## ABOUT THIS TASK
In the records below, begin at the line containing "(if (window : bool)" and end at the line containing "if (width =?"; quote every line in that span exactly, including both boundary lines, and no others.

Collected data
Segment Open
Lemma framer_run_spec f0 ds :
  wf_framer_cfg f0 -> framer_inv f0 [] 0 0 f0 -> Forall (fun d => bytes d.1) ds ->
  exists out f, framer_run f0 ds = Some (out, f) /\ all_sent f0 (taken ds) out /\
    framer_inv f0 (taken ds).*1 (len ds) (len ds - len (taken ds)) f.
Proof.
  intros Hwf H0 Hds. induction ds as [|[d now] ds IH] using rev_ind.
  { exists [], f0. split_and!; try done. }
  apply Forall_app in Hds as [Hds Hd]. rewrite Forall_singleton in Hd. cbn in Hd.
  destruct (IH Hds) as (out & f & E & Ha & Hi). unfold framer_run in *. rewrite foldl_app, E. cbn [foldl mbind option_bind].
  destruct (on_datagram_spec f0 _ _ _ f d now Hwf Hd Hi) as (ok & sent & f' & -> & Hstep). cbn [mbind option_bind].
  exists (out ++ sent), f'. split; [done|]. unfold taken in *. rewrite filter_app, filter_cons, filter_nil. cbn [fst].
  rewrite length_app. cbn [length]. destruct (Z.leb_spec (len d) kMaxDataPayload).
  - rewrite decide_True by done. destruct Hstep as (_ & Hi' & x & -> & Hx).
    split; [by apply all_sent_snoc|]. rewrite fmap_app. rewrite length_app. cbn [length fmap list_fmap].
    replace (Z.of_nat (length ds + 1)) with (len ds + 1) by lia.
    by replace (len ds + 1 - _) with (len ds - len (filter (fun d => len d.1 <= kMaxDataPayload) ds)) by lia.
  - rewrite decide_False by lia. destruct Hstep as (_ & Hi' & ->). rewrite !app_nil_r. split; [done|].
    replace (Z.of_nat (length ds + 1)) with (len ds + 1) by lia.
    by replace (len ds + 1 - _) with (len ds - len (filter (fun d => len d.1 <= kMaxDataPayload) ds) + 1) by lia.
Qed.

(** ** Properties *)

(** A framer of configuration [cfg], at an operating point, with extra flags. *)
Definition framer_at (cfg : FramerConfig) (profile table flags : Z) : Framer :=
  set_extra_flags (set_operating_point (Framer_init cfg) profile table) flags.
Segment Closed
Segment Open
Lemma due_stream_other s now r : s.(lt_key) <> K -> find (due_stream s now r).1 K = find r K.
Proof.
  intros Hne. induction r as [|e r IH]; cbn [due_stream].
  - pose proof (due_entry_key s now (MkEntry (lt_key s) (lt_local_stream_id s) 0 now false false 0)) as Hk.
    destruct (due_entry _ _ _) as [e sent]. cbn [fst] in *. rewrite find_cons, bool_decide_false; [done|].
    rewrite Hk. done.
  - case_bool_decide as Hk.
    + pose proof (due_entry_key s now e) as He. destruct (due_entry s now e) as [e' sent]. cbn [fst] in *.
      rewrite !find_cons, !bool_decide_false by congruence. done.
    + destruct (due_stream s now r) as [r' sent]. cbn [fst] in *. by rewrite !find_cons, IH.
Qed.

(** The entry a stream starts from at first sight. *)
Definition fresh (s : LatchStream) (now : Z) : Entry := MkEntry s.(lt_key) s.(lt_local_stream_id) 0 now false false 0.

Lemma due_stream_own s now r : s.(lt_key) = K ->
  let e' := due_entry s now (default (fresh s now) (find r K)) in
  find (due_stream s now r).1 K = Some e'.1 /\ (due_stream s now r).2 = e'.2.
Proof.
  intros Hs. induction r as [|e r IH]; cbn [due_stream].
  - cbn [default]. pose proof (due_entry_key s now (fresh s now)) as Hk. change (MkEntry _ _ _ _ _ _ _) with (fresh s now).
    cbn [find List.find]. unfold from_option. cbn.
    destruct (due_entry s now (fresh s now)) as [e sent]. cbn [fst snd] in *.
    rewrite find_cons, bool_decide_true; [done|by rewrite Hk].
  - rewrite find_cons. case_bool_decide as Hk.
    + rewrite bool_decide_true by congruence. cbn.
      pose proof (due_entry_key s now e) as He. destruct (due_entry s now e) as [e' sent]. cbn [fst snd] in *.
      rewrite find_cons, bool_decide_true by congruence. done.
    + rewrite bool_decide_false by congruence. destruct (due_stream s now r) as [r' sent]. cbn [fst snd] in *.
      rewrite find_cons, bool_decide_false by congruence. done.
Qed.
Segment Closed
Segment Open
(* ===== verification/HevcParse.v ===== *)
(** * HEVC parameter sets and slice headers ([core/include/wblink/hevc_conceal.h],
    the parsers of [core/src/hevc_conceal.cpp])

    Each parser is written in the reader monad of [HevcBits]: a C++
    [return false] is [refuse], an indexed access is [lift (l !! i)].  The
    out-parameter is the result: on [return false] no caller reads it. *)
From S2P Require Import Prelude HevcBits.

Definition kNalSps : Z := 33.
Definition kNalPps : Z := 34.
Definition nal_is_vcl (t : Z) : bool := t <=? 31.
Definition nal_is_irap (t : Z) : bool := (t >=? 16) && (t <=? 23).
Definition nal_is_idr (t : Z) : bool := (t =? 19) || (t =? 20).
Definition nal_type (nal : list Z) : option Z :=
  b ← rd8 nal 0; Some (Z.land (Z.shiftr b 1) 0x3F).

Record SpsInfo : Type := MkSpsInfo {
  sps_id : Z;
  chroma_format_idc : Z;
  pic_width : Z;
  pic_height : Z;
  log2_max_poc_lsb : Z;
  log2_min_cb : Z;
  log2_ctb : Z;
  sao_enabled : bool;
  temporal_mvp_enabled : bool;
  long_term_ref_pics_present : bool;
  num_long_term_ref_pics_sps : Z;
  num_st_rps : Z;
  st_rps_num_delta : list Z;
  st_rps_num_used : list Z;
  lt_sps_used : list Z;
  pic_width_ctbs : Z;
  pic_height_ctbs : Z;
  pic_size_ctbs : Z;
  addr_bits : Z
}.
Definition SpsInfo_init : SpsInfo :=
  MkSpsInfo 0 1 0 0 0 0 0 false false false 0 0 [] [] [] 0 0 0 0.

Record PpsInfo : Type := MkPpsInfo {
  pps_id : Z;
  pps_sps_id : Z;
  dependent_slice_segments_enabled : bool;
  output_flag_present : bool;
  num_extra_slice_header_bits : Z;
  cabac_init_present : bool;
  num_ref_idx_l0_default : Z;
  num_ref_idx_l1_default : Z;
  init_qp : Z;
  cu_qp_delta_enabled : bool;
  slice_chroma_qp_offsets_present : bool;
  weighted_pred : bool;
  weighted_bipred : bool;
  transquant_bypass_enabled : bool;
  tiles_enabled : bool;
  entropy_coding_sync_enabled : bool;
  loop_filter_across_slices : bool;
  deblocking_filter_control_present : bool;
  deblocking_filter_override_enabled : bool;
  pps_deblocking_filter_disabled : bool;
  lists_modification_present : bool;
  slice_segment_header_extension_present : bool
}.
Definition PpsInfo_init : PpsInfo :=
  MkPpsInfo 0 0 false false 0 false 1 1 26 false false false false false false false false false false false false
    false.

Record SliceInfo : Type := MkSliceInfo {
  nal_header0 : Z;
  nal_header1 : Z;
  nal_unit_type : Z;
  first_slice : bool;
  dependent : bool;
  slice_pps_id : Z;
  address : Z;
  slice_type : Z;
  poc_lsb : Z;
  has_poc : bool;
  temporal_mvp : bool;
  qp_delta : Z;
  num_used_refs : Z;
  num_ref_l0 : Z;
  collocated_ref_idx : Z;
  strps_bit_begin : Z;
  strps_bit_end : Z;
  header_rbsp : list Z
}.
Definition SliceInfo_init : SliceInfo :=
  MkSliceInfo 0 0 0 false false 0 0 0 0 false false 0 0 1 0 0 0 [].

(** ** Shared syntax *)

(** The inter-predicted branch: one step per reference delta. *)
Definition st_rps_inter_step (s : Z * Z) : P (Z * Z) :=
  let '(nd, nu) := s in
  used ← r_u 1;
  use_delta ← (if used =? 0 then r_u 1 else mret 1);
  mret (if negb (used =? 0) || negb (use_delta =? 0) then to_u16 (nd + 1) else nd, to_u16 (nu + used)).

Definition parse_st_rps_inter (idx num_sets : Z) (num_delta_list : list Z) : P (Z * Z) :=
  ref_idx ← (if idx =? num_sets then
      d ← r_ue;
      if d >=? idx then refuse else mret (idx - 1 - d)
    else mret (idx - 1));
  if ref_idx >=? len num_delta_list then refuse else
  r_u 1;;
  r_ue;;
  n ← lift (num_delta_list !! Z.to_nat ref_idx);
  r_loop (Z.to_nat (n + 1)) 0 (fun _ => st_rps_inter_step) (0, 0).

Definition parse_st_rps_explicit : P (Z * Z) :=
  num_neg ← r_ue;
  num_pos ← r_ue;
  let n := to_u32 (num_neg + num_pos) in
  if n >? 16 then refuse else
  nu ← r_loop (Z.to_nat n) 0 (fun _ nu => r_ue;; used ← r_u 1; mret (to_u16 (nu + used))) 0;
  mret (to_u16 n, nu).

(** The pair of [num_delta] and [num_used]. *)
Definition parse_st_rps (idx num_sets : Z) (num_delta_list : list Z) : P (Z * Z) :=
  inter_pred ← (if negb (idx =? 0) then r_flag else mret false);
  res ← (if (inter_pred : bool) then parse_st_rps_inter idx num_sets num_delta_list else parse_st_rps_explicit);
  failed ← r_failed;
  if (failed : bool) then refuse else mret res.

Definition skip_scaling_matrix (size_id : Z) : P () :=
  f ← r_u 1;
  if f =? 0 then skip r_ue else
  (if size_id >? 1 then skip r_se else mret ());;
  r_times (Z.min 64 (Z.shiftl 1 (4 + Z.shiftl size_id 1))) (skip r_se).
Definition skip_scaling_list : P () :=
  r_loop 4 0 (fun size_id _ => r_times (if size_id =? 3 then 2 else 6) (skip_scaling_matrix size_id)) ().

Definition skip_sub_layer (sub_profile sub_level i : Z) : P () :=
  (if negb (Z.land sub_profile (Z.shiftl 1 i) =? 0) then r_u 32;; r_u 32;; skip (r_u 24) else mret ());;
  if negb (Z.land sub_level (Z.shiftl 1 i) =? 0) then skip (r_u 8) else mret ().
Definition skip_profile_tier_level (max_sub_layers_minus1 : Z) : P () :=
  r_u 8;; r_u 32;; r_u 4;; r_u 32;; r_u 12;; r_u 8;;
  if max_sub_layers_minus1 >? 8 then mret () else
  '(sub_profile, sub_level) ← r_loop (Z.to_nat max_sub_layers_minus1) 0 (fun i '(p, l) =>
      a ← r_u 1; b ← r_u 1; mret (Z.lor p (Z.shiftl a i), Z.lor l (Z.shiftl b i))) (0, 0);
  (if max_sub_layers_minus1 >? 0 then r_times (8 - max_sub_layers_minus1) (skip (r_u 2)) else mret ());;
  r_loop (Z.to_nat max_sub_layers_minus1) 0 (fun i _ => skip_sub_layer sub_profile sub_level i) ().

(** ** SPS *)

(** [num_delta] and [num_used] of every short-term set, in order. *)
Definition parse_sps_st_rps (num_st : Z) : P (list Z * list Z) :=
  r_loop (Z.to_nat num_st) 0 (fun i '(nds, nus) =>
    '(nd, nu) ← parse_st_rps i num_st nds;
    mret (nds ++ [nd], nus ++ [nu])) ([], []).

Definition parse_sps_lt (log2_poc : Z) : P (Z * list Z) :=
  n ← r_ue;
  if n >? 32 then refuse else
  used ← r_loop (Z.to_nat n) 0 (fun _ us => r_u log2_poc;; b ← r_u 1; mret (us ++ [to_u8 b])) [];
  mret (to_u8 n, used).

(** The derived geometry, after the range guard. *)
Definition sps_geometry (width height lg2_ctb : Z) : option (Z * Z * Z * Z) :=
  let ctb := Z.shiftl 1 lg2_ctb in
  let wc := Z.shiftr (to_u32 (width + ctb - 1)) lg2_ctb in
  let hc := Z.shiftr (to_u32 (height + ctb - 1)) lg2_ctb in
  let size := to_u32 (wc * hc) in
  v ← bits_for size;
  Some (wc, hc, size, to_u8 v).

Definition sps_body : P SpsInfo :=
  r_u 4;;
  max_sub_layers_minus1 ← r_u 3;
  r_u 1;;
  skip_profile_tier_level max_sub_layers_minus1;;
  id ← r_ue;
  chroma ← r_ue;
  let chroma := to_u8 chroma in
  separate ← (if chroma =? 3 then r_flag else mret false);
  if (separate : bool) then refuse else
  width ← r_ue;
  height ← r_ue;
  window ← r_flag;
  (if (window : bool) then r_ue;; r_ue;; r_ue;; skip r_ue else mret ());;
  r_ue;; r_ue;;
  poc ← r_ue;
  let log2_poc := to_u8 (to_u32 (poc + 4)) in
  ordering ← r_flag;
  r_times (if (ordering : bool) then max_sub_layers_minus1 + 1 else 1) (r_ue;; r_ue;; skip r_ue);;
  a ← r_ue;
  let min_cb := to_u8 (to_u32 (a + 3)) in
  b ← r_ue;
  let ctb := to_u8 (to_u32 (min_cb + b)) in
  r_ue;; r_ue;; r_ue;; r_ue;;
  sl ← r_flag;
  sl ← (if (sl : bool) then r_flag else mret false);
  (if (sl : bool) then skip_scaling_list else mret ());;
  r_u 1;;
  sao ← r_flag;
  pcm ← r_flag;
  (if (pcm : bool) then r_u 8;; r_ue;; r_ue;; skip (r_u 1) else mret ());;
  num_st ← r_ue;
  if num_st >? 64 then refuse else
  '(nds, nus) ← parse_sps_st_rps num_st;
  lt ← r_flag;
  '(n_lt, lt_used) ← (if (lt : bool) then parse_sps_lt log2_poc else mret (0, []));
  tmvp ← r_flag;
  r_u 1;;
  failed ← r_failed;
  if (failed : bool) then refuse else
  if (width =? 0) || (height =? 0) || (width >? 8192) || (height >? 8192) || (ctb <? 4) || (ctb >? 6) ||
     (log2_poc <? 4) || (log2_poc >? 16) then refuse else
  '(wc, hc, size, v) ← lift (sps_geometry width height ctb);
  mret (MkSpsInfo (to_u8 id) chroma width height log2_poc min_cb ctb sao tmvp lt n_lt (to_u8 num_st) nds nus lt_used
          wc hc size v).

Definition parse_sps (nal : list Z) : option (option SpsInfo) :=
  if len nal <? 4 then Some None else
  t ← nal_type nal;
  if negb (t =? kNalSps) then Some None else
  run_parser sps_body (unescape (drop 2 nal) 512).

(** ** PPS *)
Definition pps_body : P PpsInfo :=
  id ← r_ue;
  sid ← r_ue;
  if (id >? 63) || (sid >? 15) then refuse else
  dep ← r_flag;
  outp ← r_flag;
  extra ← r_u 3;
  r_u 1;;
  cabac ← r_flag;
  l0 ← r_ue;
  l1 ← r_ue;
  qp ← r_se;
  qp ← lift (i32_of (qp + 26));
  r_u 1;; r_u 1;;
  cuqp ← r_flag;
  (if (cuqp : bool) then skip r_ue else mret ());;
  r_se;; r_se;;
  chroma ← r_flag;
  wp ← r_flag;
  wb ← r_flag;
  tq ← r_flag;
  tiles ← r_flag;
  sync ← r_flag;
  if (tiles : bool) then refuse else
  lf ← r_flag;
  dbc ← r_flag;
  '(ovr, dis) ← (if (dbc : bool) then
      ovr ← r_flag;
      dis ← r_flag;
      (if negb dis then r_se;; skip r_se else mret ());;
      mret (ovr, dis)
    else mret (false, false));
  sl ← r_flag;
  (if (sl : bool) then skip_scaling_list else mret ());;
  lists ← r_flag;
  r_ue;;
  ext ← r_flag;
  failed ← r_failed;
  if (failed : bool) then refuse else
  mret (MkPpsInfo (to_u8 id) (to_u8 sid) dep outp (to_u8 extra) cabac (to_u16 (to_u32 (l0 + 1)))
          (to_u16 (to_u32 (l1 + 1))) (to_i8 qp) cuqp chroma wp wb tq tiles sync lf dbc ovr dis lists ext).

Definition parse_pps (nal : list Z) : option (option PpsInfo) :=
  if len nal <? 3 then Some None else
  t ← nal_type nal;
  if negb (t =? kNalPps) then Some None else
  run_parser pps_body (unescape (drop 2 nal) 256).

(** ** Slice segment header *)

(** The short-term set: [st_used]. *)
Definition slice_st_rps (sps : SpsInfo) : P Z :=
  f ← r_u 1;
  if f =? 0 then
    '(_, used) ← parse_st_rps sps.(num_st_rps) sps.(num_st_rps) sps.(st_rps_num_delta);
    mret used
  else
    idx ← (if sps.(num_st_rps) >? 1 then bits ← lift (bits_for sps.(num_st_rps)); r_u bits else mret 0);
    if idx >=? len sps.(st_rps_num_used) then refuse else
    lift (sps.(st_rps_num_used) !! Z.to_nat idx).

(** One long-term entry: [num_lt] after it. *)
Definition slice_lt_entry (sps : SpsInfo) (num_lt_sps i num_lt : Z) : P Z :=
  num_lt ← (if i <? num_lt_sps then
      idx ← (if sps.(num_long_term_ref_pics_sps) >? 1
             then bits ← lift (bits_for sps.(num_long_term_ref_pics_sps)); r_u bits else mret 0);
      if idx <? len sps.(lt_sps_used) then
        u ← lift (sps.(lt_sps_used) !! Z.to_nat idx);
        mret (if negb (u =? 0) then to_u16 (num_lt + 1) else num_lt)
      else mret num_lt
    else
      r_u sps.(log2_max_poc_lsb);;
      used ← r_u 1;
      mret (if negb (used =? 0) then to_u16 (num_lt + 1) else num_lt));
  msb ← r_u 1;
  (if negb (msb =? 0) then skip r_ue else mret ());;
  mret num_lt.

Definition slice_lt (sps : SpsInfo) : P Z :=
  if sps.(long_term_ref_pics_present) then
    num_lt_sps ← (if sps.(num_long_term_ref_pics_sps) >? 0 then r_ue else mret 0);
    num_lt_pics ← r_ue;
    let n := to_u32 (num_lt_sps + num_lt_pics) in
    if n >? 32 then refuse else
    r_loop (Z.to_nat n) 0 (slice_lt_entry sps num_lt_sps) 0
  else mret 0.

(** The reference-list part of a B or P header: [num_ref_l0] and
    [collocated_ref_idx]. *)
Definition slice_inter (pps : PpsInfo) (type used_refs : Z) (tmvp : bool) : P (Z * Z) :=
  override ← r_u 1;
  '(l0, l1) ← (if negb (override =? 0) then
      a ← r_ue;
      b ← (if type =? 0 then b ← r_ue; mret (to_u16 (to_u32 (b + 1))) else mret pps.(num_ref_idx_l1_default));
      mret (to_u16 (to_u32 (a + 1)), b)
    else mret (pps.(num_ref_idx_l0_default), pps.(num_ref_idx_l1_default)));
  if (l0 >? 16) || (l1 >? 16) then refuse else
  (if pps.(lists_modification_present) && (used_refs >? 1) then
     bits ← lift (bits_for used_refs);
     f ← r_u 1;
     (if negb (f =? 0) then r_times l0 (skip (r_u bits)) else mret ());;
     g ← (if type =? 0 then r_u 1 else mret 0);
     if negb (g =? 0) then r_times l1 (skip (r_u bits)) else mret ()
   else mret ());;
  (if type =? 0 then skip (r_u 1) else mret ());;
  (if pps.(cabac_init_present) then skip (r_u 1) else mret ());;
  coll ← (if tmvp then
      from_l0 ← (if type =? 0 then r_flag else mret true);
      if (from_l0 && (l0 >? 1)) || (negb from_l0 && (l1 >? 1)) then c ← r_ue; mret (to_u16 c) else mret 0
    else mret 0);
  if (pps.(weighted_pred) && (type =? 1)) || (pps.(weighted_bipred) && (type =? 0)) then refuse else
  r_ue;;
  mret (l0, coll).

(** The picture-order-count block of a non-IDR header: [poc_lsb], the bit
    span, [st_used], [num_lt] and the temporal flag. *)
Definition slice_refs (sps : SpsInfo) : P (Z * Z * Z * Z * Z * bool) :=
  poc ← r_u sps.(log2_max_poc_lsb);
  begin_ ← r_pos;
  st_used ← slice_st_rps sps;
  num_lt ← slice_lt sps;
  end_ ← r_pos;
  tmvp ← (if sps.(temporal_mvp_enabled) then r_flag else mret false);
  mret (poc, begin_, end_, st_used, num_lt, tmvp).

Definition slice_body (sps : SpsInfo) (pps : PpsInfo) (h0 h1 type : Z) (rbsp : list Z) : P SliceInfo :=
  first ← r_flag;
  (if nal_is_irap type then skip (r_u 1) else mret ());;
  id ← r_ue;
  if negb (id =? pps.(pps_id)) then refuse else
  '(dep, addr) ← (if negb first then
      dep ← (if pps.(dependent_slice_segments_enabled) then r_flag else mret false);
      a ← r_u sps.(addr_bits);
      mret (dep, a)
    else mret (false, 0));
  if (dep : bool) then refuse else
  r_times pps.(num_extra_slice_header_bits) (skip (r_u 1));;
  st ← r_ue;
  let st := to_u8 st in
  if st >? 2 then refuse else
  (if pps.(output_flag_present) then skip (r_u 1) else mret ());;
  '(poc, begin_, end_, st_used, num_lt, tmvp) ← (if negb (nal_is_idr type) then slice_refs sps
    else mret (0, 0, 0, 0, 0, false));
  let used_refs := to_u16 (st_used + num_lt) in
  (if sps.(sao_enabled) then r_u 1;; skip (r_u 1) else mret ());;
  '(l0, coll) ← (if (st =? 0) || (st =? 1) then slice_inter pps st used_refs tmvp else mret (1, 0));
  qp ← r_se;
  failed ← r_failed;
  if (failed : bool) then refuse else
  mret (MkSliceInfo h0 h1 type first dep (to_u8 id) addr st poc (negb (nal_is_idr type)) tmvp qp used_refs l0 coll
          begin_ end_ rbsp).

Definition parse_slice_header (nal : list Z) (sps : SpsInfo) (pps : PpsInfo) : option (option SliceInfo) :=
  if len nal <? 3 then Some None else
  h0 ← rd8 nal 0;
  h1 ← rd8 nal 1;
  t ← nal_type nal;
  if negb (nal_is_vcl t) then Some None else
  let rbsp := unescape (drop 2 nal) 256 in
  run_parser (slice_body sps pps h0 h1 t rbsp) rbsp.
Segment Closed
## RESULT
  (if (window : bool) then r_ue;; r_ue;; r_ue;; skip r_ue else mret ());;
  r_ue;; r_ue;;
  poc ← r_ue;
  let log2_poc := to_u8 (to_u32 (poc + 4)) in
  ordering ← r_flag;
  r_times (if (ordering : bool) then max_sub_layers_minus1 + 1 else 1) (r_ue;; r_ue;; skip r_ue);;
  a ← r_ue;
  let min_cb := to_u8 (to_u32 (a + 3)) in
  b ← r_ue;
  let ctb := to_u8 (to_u32 (min_cb + b)) in
  r_ue;; r_ue;; r_ue;; r_ue;;
  sl ← r_flag;
  sl ← (if (sl : bool) then r_flag else mret false);
  (if (sl : bool) then skip_scaling_list else mret ());;
  r_u 1;;
  sao ← r_flag;
  pcm ← r_flag;
  (if (pcm : bool) then r_u 8;; r_ue;; r_ue;; skip (r_u 1) else mret ());;
  num_st ← r_ue;
  if num_st >? 64 then refuse else
  '(nds, nus) ← parse_sps_st_rps num_st;
  lt ← r_flag;
  '(n_lt, lt_used) ← (if (lt : bool) then parse_sps_lt log2_poc else mret (0, []));
  tmvp ← r_flag;
  r_u 1;;
  failed ← r_failed;
  if (failed : bool) then refuse else
  if (width =? 0) || (height =? 0) || (width >? 8192) || (height >? 8192) || (ctb <? 4) || (ctb >? 6) ||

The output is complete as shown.